## Introduction

I enjoy Game Programming with Directx and I noticed that the most called method throughout most of my games is the standard **sqrt** method in the *Math.h* and this made me search for faster functions than the standard **sqrt**. And after some searching, I found lots of functions that were much much faster but it's always a compromise between speed and precision.
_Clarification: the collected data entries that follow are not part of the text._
(** The node is allocated with room for [visible_child_count] entries behind
    the struct; the second loop stores its entries there one after the
    other, and the array is put in place once the loop is done. *)
Definition ts_tree_make_node (symbol : TSSymbol) (children : list ptr)
    (is_hidden : bool) : M ptr :=
  do '(sz, pad, vcc) <- extent_loop 0 children 0 0 0;
  do single <- wraps_single_child children;
  let options0 := if is_hidden then Z.lor 0 TSTreeOptionsHidden else 0 in
  let options1 :=
    if single
    then Z.lor options0 (Z.lor TSTreeOptionsWrapper TSTreeOptionsHidden)
    else options0 in
  do result <- malloc {| ref_count := 1;
                         symbol := symbol;
                         size := sz;
                         children := children;
                         visible_child_count := vcc;
                         lookahead_char := zero;
                         padding := pad;
                         options := options1;
                         visible_children := [] |};
  do vis <- offset_loop 0 children 0 [];
  do r <- load result;
  do _ <- store result (set_visible_children r vis);
  ret result.

(** ** Equality *)

(** The loop of [ts_tree_equals] over the two child arrays; [eq] is the
    recursive call.  The loop runs up to the first node's child count, so
    running out of the second array is a read past its end. *)
Fixpoint equals_loop (eq : ptr → ptr → option bool) (cs1 cs2 : list ptr)
    : option bool :=
  match cs1, cs2 with
  | [], _ => Some true
  | c1 :: cs1', c2 :: cs2' =>
      match eq c1 c2 with
      | Some true => equals_loop eq cs1' cs2'
      | Some false => Some false
      | None => None
      end
  | _ :: _, [] => None
  end.

Fixpoint ts_tree_equals (fuel : nat) (h : heap) (node1 node2 : ptr)
    : option bool :=
  match fuel with
  | O => None
  | S fuel' =>
      t1 ← h !! node1;
      t2 ← h !! node2;
      if negb (symbol t1 =? symbol t2) then Some false
      else if negb (Ascii.eqb (lookahead_char t1) (lookahead_char t2))
      then Some false
      else if negb (child_count t1 =? child_count t2) then Some false
      else if negb (visible_child_count t1 =? visible_child_count t2)
      then Some false
      else equals_loop (ts_tree_equals fuel' h) (children t1) (children t2)
  end.

(** ** Printing *)

(** The printer writes into a block of characters.  A [char *] into the
    block is a position in it; positions, limits and the counts [snprintf]
    reports are lengths of character sequences held in memory, kept as
    natural numbers. *)
Definition B (A : Type) : Type := ST (list ascii) A.

(** The block after the characters [out] have been stored from [pos] on. *)
Definition poke (pos : nat) (out : list ascii) (buf : list ascii)
    : list ascii :=
  take pos buf ++ out ++ drop (pos + length out) buf.

(** [snprintf(block + pos, limit, ...)] for arguments that format to [s]:
    it stores at most [limit - 1] characters and a terminating zero, nothing
    at all when [limit] is 0, and reports the length of [s].  A store past
    the end of the block is undefined. *)
Definition snprintf (pos limit : nat) (s : string) : B nat :=
  λ buf,
    let l := list_ascii_of_string s in
    match limit with
    | O => Some (length l, buf)
    | S m =>
        let out := take m l ++ [zero] in
        if (pos + length out <=? length buf)%nat
        then Some (length l, poke pos out buf)
        else None
    end.

(** [*writer]: the cursor when there is room to write, the start of the
    scratch block when the call only measures. *)
Definition writer (limit string cursor : nat) : nat :=
  if (0 <? limit)%nat then cursor else string.

Definition write_lookahead_to_string (string limit : nat) (lookahead : ascii)
    : B nat :=
  if Ascii.eqb lookahead zero then snprintf string limit "<EOF>"
  else snprintf string limit ("'" +:+ String lookahead "'").

(** The loop over the children; [write] is the recursive call. *)
Fixpoint write_children (write : ptr → nat → B nat) (limit string : nat)
    (cs : list ptr) (cursor : nat) : B nat :=
  match cs with
  | [] => ret cursor
  | child :: cs' =>
      do n <- write child (writer limit string cursor);
      write_children write limit string cs' (cursor + n)
  end.

Fixpoint tree_write_to_string (fuel : nat) (h : heap) (tree : ptr)
    (symbol_names : list string) (string limit : nat) (is_root : bool)
    : B nat :=
  match fuel with
  | O => fail
  | S fuel' =>
      if tree =? NULL then snprintf string limit "(NULL)"
      else
        match h !! tree with
        | None => fail
        | Some t =>
            let cursor := string in
            let visible := ts_tree_is_visible t || is_root in
            do cursor <-
              (if visible && negb is_root
               then do n <- snprintf (writer limit string cursor) limit " ";
                    ret (cursor + n)%nat
               else ret cursor);
            do cursor <-
              (if visible
               then
                 if symbol t =? ts_builtin_sym_error
                 then
                   do n <- snprintf (writer limit string cursor) limit
                             "(ERROR ";
                   do m <- write_lookahead_to_string
                             (writer limit string (cursor + n)) limit
                             (lookahead_char t);
                   ret (cursor + n + m)%nat
                 else
                   match symbol_names !! Z.to_nat (symbol t) with
                   | Some name =>
                       do n <- snprintf (writer limit string cursor) limit
                                 ("(" +:+ name);
                       ret (cursor + n)%nat
                   | None => fail
                   end
               else ret cursor);
            do cursor <-
              write_children
                (λ child pos,
                   tree_write_to_string fuel' h child symbol_names pos limit
                     false)
                limit string (children t) cursor;
            do cursor <-
              (if visible
               then do n <- snprintf (writer limit string cursor) limit ")";
                    ret (cursor + n)%nat
               else ret cursor);
            ret (cursor - string)%nat
        end
  end.

(** The first call measures into the one-character scratch block; the
    second writes into a block of the measured size, which [malloc] hands
    out with any content: [junk] is that content.  The result is the
    block. *)
Definition ts_tree_string (fuel : nat) (h : heap) (tree : ptr)
    (symbol_names : list string) (junk : nat → ascii)
    : option (list ascii) :=
  match tree_write_to_string fuel h tree symbol_names 0 0 true [zero] with
  | Some (n, _) =>
      let size := (n + 1)%nat in
      let result := junk <$> seq 0 size in
      match tree_write_to_string fuel h tree symbol_names 0 size true
              result with
      | Some (_, block) => Some block
      | None => None
      end
  | None => None
  end.

(** ** Release *)

(** [free(p)]: the block goes back to the allocator.  Freeing what is not
    allocated is undefined. *)
Definition free (p : ptr) : M unit :=
  λ h, match h !! p with
       | Some _ => Some (tt, delete p h)
       | None => None
       end.

(** The loop of [ts_tree_release] over the children; [release] is the
    recursive call. *)
Fixpoint release_loop (release : ptr → M unit) (cs : list ptr) : M unit :=
  match cs with
  | [] => ret tt
  | child :: cs' =>
      do _ <- release child;
      release_loop release cs'
  end.

(** The array of children is part of the node's record here, so
    [free(tree->children)] and [free(tree)] are one step. *)
Fixpoint ts_tree_release (fuel : nat) (tree : ptr) : M unit :=
  match fuel with
  | O => fail
  | S fuel' =>
      do t <- load tree;
      do _ <- store tree (set_ref_count t (wrap (ref_count t - 1)));
      do t <- load tree;
      if ref_count t =? 0
      then
        let '(children, _) := ts_tree_children t in
        do _ <- release_loop (ts_tree_release fuel') children;
        free tree
      else ret tt
  end.

(** ** Vocabulary of the statements *)

Definition Z_sum (l : list Z) : Z := foldr Z.add 0 l.

(** Nodes that agree on every field but the reference count. *)
Definition same_fields (t t' : TSTree) : Prop :=
  set_ref_count t 0 = set_ref_count t' 0.

Definition fields_at (h : heap) (p : ptr) (t : TSTree) : Prop :=
  ∃ t', h !! p = Some t' ∧ same_fields t' t.

(** [k] increments of the reference count, each in [size_t] arithmetic. *)
Definition bump (k : nat) (t : TSTree) : TSTree :=
  set_ref_count t (Nat.iter k (λ n, wrap (n + 1)) (ref_count t)).

(** The heap after every child slot of [cs] has been retained once. *)
Definition retain_all (cs : list ptr) (h : heap) : heap :=
  foldl (λ h' c, alter (bump 1) c h') h cs.

(** The number of slots of [cs] that hold [p]. *)
Definition slots_of (p : ptr) (cs : list ptr) : nat :=
  length (filter (λ c, c = p) cs).

(** What the heap guarantees about each node: its [size_t] fields are in
    range and its array of visible children has the recorded length. *)
Definition node_ok (t : TSTree) : Prop :=
  in_size_t (size t) ∧ in_size_t (padding t) ∧
  visible_child_count t = Z.of_nat (length (visible_children t)).

Definition heap_ok (h : heap) : Prop := map_Forall (λ _ t, node_ok t) h.

(** The loops of [ts_tree_make_node] as functions of the children's
    records. *)
Fixpoint extent_of (i : nat) (ts : list TSTree) (sz pad vcc : Z)
    : Z * Z * Z :=
  match ts with
  | [] => (sz, pad, vcc)
  | c :: ts' =>
      extent_of (S i) ts'
        (if (i =? 0)%nat then size c
         else wrap (sz + wrap (padding c + size c)))
        (if (i =? 0)%nat then padding c else pad)
        (if ts_tree_is_visible c then wrap (vcc + 1)
         else wrap (vcc + visible_child_count c))
  end.

Definition shift_child (off : Z) (g : TSTreeChild) : TSTreeChild :=
  mkTSTreeChild (tree g) (wrap (off + offset g)).

Definition entries_of (child : ptr) (c : TSTree) (off : Z)
    : list TSTreeChild :=
  if ts_tree_is_visible c then [mkTSTreeChild child off]
  else map (shift_child off) (visible_children c).
(** * BetterSqlite3Driver: a shallow embedding and its verified properties

    The development follows [src/driver/better-sqlite3/BetterSqlite3Driver.ts].
    Methods of the class are computations in a state-and-exception monad whose
    state is the receiver object ([this]) together with the outside world
    (file system, engine binding, data source), observed through a trace of the
    calls the driver makes on its collaborators. *)

From Stdlib Require Import String Ascii List Bool Arith ZArith NArith Lia Permutation.
Import ListNotations.
Local Open Scope string_scope.

(* ===================================================================== *)
(** ** JavaScript strings *)
(* ===================================================================== *)

Module Js.

(** The double quote character, for template literals that embed it. *)
Definition dquote : ascii := ascii_of_nat 34.
Definition backslash : ascii := ascii_of_nat 92.

Definition str (c : ascii) : string := String c EmptyString.

(** [s.length] *)
Definition len (s : string) : Z := Z.of_nat (String.length s).

(** [s.charCodeAt(i)], [None] standing for [NaN] *)
Definition charCodeAt (s : string) (i : Z) : option ascii :=
  if (i <? 0)%Z then None else String.get (Z.to_nat i) s.

(** [s.slice(a, b)] for [0 <= a], [0 <= b] *)
Definition slice (s : string) (a b : Z) : string :=
  String.substring (Z.to_nat a) (Z.to_nat b - Z.to_nat a) s.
The main purpose of this article is to help people choose the best square-root method that suits their program.

## Background

In this article, I compare 14 different methods for computing the square root with the standard **sqrt** function as a reference, and for each method I show its precision and speed compared to the **sqrt** method.

## What this Article is Not About

- Explaining how each method works
- New ways to compute the square root

## Using the Code

The code is simple, it basically contains:

**1. main.cpp **

Calls all the methods and for each one of them, it computes the speed and precision relative to the **sqrt **function.

**2. SquareRootmethods.h **

This Header contains the implementation of the functions, and the reference of where I got them from.

First I calculate the Speed and Precision of the **sqrt** method which will be my reference.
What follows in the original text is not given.